Welcome to A.T.,,,,,,,,,,

Most everyone here shoots 3-D's and or spots :wink: 

What part of Iowa are you from??? and do you ever shoot 3-d's in SW Ia. Co. Bluffs area???


----------



## gocyclones (Apr 4, 2007)

I haven't gotten into 3D shooting. I have only been to a few in the southern part of the state.


----------



## gocyclones (Apr 4, 2007)

I am from Mt Ayr. South Central part of the state. about 15 miles from Mizzery


----------



## gocyclones (Apr 4, 2007)

How do you get a pic in your avatar? It keeps telling me the size is too big?


----------



## SANDBAGGER (May 10, 2005)

I shoot Afton every once in a while, and Pella. That's about as close to mt. Ayr as I get.

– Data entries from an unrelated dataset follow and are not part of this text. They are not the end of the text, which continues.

(** [tokens] in the order the map is iterated. *)
Definition multi_multi (tokens : list (string * UserIdentity)) : MultiAuthState :=
  mkMultiAuth ((fun x => (hash_token x.1, x.2)) <$> tokens) None.

(** Every entry is compared; the last match counts. *)
Definition multi_authenticate (a : MultiAuthState) (candidate : string) : option UserIdentity :=
  let h := hash_token candidate in
  foldl (fun matched x => if (h =? x.1)%string then Some x.2 else matched) None (ma_hashed_tokens a).

Definition first_token (a : MultiAuthState) : option string := ma_display_token a.
Definition first_identity (a : MultiAuthState) : option UserIdentity := snd <$> head (ma_hashed_tokens a).

(** ** Tokens of the database *)

Record Gateway : Type := mkGateway {
  gw_now : Z;
  gw_db : UserDb;
  gw_cache : C;
  gw_oidc : OidcState;
  (** usage to be recorded, oldest first *)
  gw_spawned : list (Uuid * string)
}.

Implicit Types (g : Gateway).

Definition set_cache (c : C) g : Gateway := mkGateway (gw_now g) (gw_db g) c (gw_oidc g) (gw_spawned g).
Definition set_db (d : UserDb) g : Gateway := mkGateway (gw_now g) d (gw_cache g) (gw_oidc g) (gw_spawned g).
Definition spawn (x : Uuid * string) g : Gateway := mkGateway (gw_now g) (gw_db g) (gw_cache g) (gw_oidc g) (gw_spawned g ++ [x]).

Definition on_db {A} (c : Z -> St UserDb A) : St Gateway A := fun g => let '(a, d) := c (gw_now g) (gw_db g) in (a, set_db d g).

(** Both parts share the clock. *)
Definition on_oidc {A} (c : St OidcState A) : St Gateway A := fun g =>
  let o := gw_oidc g in
  let '(a, o) := c (mkOidcState (gw_now g) (os_keys o) (os_failures o) (os_fetches o)) in
  (a, mkGateway (os_now o) (gw_db g) (gw_cache g) o (gw_spawned g)).

(** [iter().filter(...).map(...)], then [pop] for each key. *)
Definition entries_of (user : string) (c : C) : list Digest :=
  fst <$> base.filter (fun x => id_user x.2.1 = user) (lru_entries c).

Definition evict_user (user : string) (c : C) : C := foldl (fun c k => lru_pop k c) c (entries_of user c).

Definition invalidate_user (user : string) : St Gateway unit := modify (fun g => set_cache (evict_user user (gw_cache g)) g).

(** [inserted_at.elapsed().as_secs()] *)
Definition elapsed_secs (now t : Z) : Z := Z.max 0 (now - t) / SECOND.

(** Until the query: what the cache answers. *)
Definition cache_lookup (hash : Digest) : St Gateway (option UserIdentity) := fun g =>
  match lru_get hash (gw_cache g) with
  | (None, c) => (None, set_cache c g)
  | (Some (ident, inserted_at), c) =>
      if (elapsed_secs (gw_now g) inserted_at <? CACHE_TTL_SECS)%Z then (Some ident, set_cache c g)
      else (None, set_cache (lru_pop hash c) g)
  end.

(** The query, and the task it spawns. *)
Definition ask_db (hash : Digest) : St Gateway (Result unit (option UserIdentity)) :=
  r ← on_db (fun now => authenticate_token now hash);
  match r with
  | Err _ => mret (Err tt)
  | Ok None => mret (Ok None)
  | Ok (Some (token, user)) =>
      _ ← modify (spawn (at_id token, u_id user));
      mret (Ok (Some (mkIdentity (u_id user) (u_role user) [])))
  end.

Definition remember (hash : Digest) (ident : UserIdentity) : St Gateway unit :=
  modify (fun g => set_cache (lru_put hash (ident, gw_now g) (gw_cache g)) g).

Definition db_authenticate (candidate : string) : St Gateway (Result unit (option UserIdentity)) :=
  let hash := hash_token candidate in
  hit ← cache_lookup hash;
  match hit with
  | Some ident => mret (Ok (Some ident))
  | None =>
      r ← ask_db hash;
      match r with
      | Ok (Some ident) => _ ← remember hash ident; mret (Ok (Some ident))
      | r => mret r
      end
  end.

(** The spawned task. *)
Definition record_usage (x : Uuid * string) : St Gateway unit :=
  _ ← on_db (fun now => record_token_usage now x.1);
  _ ← on_db (fun now => record_login now x.2);
  mret tt.

Definition run_spawned_usage : St Gateway unit := fun g =>
  match gw_spawned g with
  | [] => (tt, g)
  | x :: l => record_usage x (mkGateway (gw_now g) (gw_db g) (gw_cache g) (gw_oidc g) l)
  end.

(** ** Extractors *)

Definition authenticated_user (ext : option UserIdentity) : Result (Z * string) UserIdentity :=
  match ext with Some id => Ok id | None => Err (401%Z, "Not authenticated") end.

Definition admin_user (ext : option UserIdentity) : Result (Z * string) UserIdentity :=
  match authenticated_user ext with
  | Err e => Err e
  | Ok id => if (id_role id =? "admin")%string then Ok id else Err (403%Z, "Admin role required")
  end.

(** ** The middleware *)

Definition allows_query_token_auth (r : Request) : bool :=
  bool_decide (rq_method r = GET) &&
  ((rq_path r =? "/api/chat/events")%string || (rq_path r =? "/api/logs/events")%string || (rq_path r =? "/api/chat/ws")%string).

Definition query_token (r : Request) : option string :=
  query ← rq_query r; snd <$> head (base.filter (fun kv => kv.1 = "token") (form_parse query)).

(** The value of a header that is text. *)
Definition header_text (name : string) (r : Request) : option string := rq_headers r name ≫= header_to_str.

Definition bearer (value : string) : option string :=
  if (7 <? String.length value)%nat && eq_ignore_ascii_case (str_to 7 value) "Bearer " then Some (str_from 7 value) else None.

Definition extract_token (r : Request) : option string :=
  match header_text "authorization" r ≫= bearer with
  | Some token => Some token
  | None => if allows_query_token_auth r then query_token r else None
  end.

Definition try_oidc (auth : CombinedAuthState) (r : Request) : St Gateway Served :=
  let refuse := mret (Refuse 401 "Invalid or missing auth token") in
  match ca_oidc auth with
  | None => refuse
  | Some config =>
      match header_text (oc_header config) r with
      | None => refuse
      | Some jwt =>
          v ← on_oidc (validate_oidc_jwt config jwt);
          match v with
          | Ok sub => mret (Pass (mkIdentity sub "member" []))
          | Err _ => refuse
          end
      end
  end.

Definition auth_middleware (auth : CombinedAuthState) (r : Request) : St Gateway Served :=
  match extract_token r with
  | None => try_oidc auth r
  | Some token =>
      match multi_authenticate (ca_env_auth auth) token with
      | Some ident => mret (Pass ident)
      | None =>
          if ca_db_auth auth then
            a ← db_authenticate token;
            match a with
            | Ok (Some ident) => mret (Pass ident)
            | Err _ => mret (Refuse 503 "Database unavailable")
            | Ok None => try_oidc auth r
            end
          else try_oidc auth r
      end
  end.
End auth.

(** ** A cache as a list

    The last used entry comes first; beyond the capacity, which is not zero, the others are dropped. *)

Record ListLru : Type := mkListLru { ll_capacity : nat; ll_items : list (Digest * (UserIdentity * Z)) }.

Definition others (k : Digest) (l : list (Digest * (UserIdentity * Z))) : list (Digest * (UserIdentity * Z)) :=
  base.filter (fun x => x.1 ≠ k) l.

#[export] Instance list_lru : Lru ListLru := {|
  lru_new := fun n => mkListLru n [];
  lru_get := fun k c =>
    match head (base.filter (fun x => x.1 = k) (ll_items c)) with
    | Some x => (Some x.2, mkListLru (ll_capacity c) (x :: others k (ll_items c)))
    | None => (None, c)
    end;
  lru_put := fun k e c => mkListLru (ll_capacity c) (take (Nat.max 1 (ll_capacity c)) ((k, e) :: others k (ll_items c)));
  lru_pop := fun k c => mkListLru (ll_capacity c) (others k (ll_items c));
  lru_entries := ll_items
|}.

Lemma others_in k l x : x ∈ others k l ↔ x.1 ≠ k ∧ x ∈ l.
Proof. unfold others. by rewrite list_elem_of_filter. Qed.
Lemma users_suspend_managed id : outcome J (users_suspend_handler state id) (fun _ g => J g).
Proof.
  apply with_store.
  apply (outcome_try _ _ _ _ (fun _ g => J g ∧ other_admin id g)).
  - intros g Hg. destruct (suspend_allowed_run id g) as [Hs Hv]. pose proof (same_gateway_managed _ _ Hs Hg). split; [done|].
    intros [] Hok. split; [done|]. destruct (Hv Hok) as [_ Ho]. destruct (Ho Hg) as (i & Hn & v & Hi). exists i. split; [done|]. exists v.
    destruct Hs as [[-> _] _]. done.
  - intros _. eapply outcome_conseq; [| |apply set_status_managed]; [|done]. intros g [Hg Ho]. by split; [|right].
Qed.

Lemma users_activate_managed id : outcome J (users_activate_handler state id) (fun _ g => J g).
Proof.
  apply with_store.
  apply query_managed; [intros _; eapply reads_managed, get_user_reads|intros o].
  apply pure_step; [by destruct o|]. intros _.
  eapply outcome_conseq; [| |apply set_status_managed]; [|done]. intros g Hg. by split; [|left].
Qed.

Lemma users_delete_managed id : outcome J (users_delete_handler state id) (fun _ g => J g).
Proof.
  apply with_store.
  eapply outcome_try; [apply is_last_admin_step|]. intros []; [by apply outcome_ret; intros ? []|].
  apply (outcome_try _ _ _ _ (fun _ g => J g)).
  - intros g [Hg Ho]. rewrite query_run. cbn [fst snd set_db gw_db].
    pose proof (delete_user_managed id (gw_db g) (Ho eq_refl) Hg). split; [done|]. by intros.
  - intros []; by apply outcome_ret.
Qed.

Lemma profile_update_managed user body : outcome J (profile_update_handler state user body) (fun _ g => J g).
Proof.
  apply with_store.
  apply query_managed; [intros _; eapply reads_managed, get_user_reads|intros o].
  apply pure_step; [by destruct o|]. intros current.
  apply pure_step; [done|]. intros metadata. cbv zeta.
  apply query_managed; [intros now; apply update_profile_managed|intros _]. by apply outcome_ret.
Qed.

Lemma tokens_create_managed draw user body : outcome J (tokens_create_handler state draw user body) (fun _ g => J g).
Proof.
  apply with_store. destruct (text_field _ body); [|by apply outcome_ret].
  apply pure_step; [done|]. intros now.
  apply pure_step; [done|]. intros expires. cbv zeta.
  apply (outcome_try _ _ _ _ (fun _ g => J g)).
  - unfold target_exists. intros g Hg. destruct (_ =? _)%string; [by cbn; split|].
    destruct (query_reads _ _ g (get_user_reads (target_user user body))) as [Hs _]. unfold st_try. rewrite bind_run.
    destruct (query _ g) as [[o|e] g1]; cbn [fst snd] in *; pose proof (same_gateway_managed _ _ Hs Hg); [|by split].
    by destruct o; cbn; split.
  - intros _. apply query_managed; [intros now'; apply create_api_token_managed|]. intros t. by apply outcome_ret.
Qed.

Lemma tokens_revoke_managed user id : outcome J (tokens_revoke_handler state user id) (fun _ g => J g).
Proof.
  apply with_store. destruct (he_parse_uuid id); [|by apply outcome_ret].
  apply query_managed; [intros now; apply revoke_api_token_managed|]. intros []; [|by apply outcome_ret].
  apply (outcome_try _ _ _ _ (fun _ g => J g)); [|intros _; by apply outcome_ret].
  intros g Hg. pose proof (evict_managed (id_user user) g Hg). split; [done|]. by intros.
Qed.
Lemma keeps_open (p : string) : keeps_file (get_chroma_db env p).
Proof.
  intros w. destruct (get_chroma_db_spec env p w) as (db & w' & evs & -> & _ & _ & H).
  exact H.
Qed.

Lemma keeps_fallback_search (query : string) (k : Z) :
  keeps_file (fallback_search env query k).
Proof.
  unfold fallback_search.
  apply keeps_bind; [apply keeps_gets|intros [|]; cbn [negb]; [|apply keeps_ret]].
  apply keeps_bind; [|intros c].
  { unfold read_text. apply keeps_bind; [apply keeps_call|intros _].
    apply keeps_bind; [apply keeps_gets|].
    intros [c|]; [apply keeps_ret | apply keeps_raise]. }
  apply keeps_bind; [apply keeps_lift|intros data].
  apply keeps_bind; [apply keeps_lift|intros ds].
  apply keeps_bind; [apply keeps_lift|intros scored].
  apply keeps_ret.
Qed.

(** A search never changes the fallback file, whatever the vector store,
    the file system and the file itself are like. *)
Theorem search_keeps_file (query : string) (k : Z) (p : string) (w : World) :
  fallback_file (snd (search_chroma env query k p w)) = fallback_file w.
Proof.
  revert w. change (keeps_file (search_chroma env query k p)).
  unfold search_chroma.
  apply keeps_bind; [apply keeps_open|intros [db fn]]. cbn [fst].
  apply keeps_bind.
  - destruct db as [d|]; [|apply keeps_ret].
    apply keeps_try; [|intros _; apply keeps_ret].
    apply keeps_bind; [|intros r; apply keeps_ret].
    unfold similarity_search.
    apply keeps_bind; [apply keeps_gets|intros h].
    apply keeps_bind; [apply keeps_call|intros _; apply keeps_ret].
  - intros [r|]; [apply keeps_ret | apply keeps_fallback_search].
Qed.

Come down to Atlantic in June 3 or 24&25.... Great shoot and lots of fun to be had by all........

Bagger


----------



## SANDBAGGER (May 10, 2005)

you need to resize the pic. and then post it in avatar.


----------



## ISAA_Archer (Dec 4, 2002)

Welcome fellow Iowa Shooter
if you send me your picture I can resize it for you

John
[email protected]


----------



## Tim Roberts (Jul 13, 2002)

:yo: :wave3: Hello and :welcomesign: to Archery Talk gocyclones. Have fun here.


----------



## hitman846 (Jan 25, 2003)

Sounds like you will fit in well here, I'll see you in the Bowhunters forum!


----------



## Bowdiddly (Jan 19, 2004)

Welcome to AT


----------



## bwhnter4life (Jul 25, 2006)

Welcome to AT!!!!


----------



## mikel m14 (Jul 24, 2006)

:welcome: to AT and have Fun!


----------



## meanv2 (Jan 28, 2004)

Welcome to AT!!

Enjoy all the friends and info available on here


----------



## outdoorattic (Feb 25, 2006)

welcome


----------



## chief razor (Apr 29, 2006)

Welcome to AT!


----------



## Bornrebel (Mar 15, 2007)

Welcome to AT!


----------



## TreeApron (Nov 15, 2006)

Welcome on board. Post the picture so we can see the monster.


----------



## Jsadams (Feb 27, 2006)

Badger, Iowa in The House!!!

Whats up sandbagger!!!


----------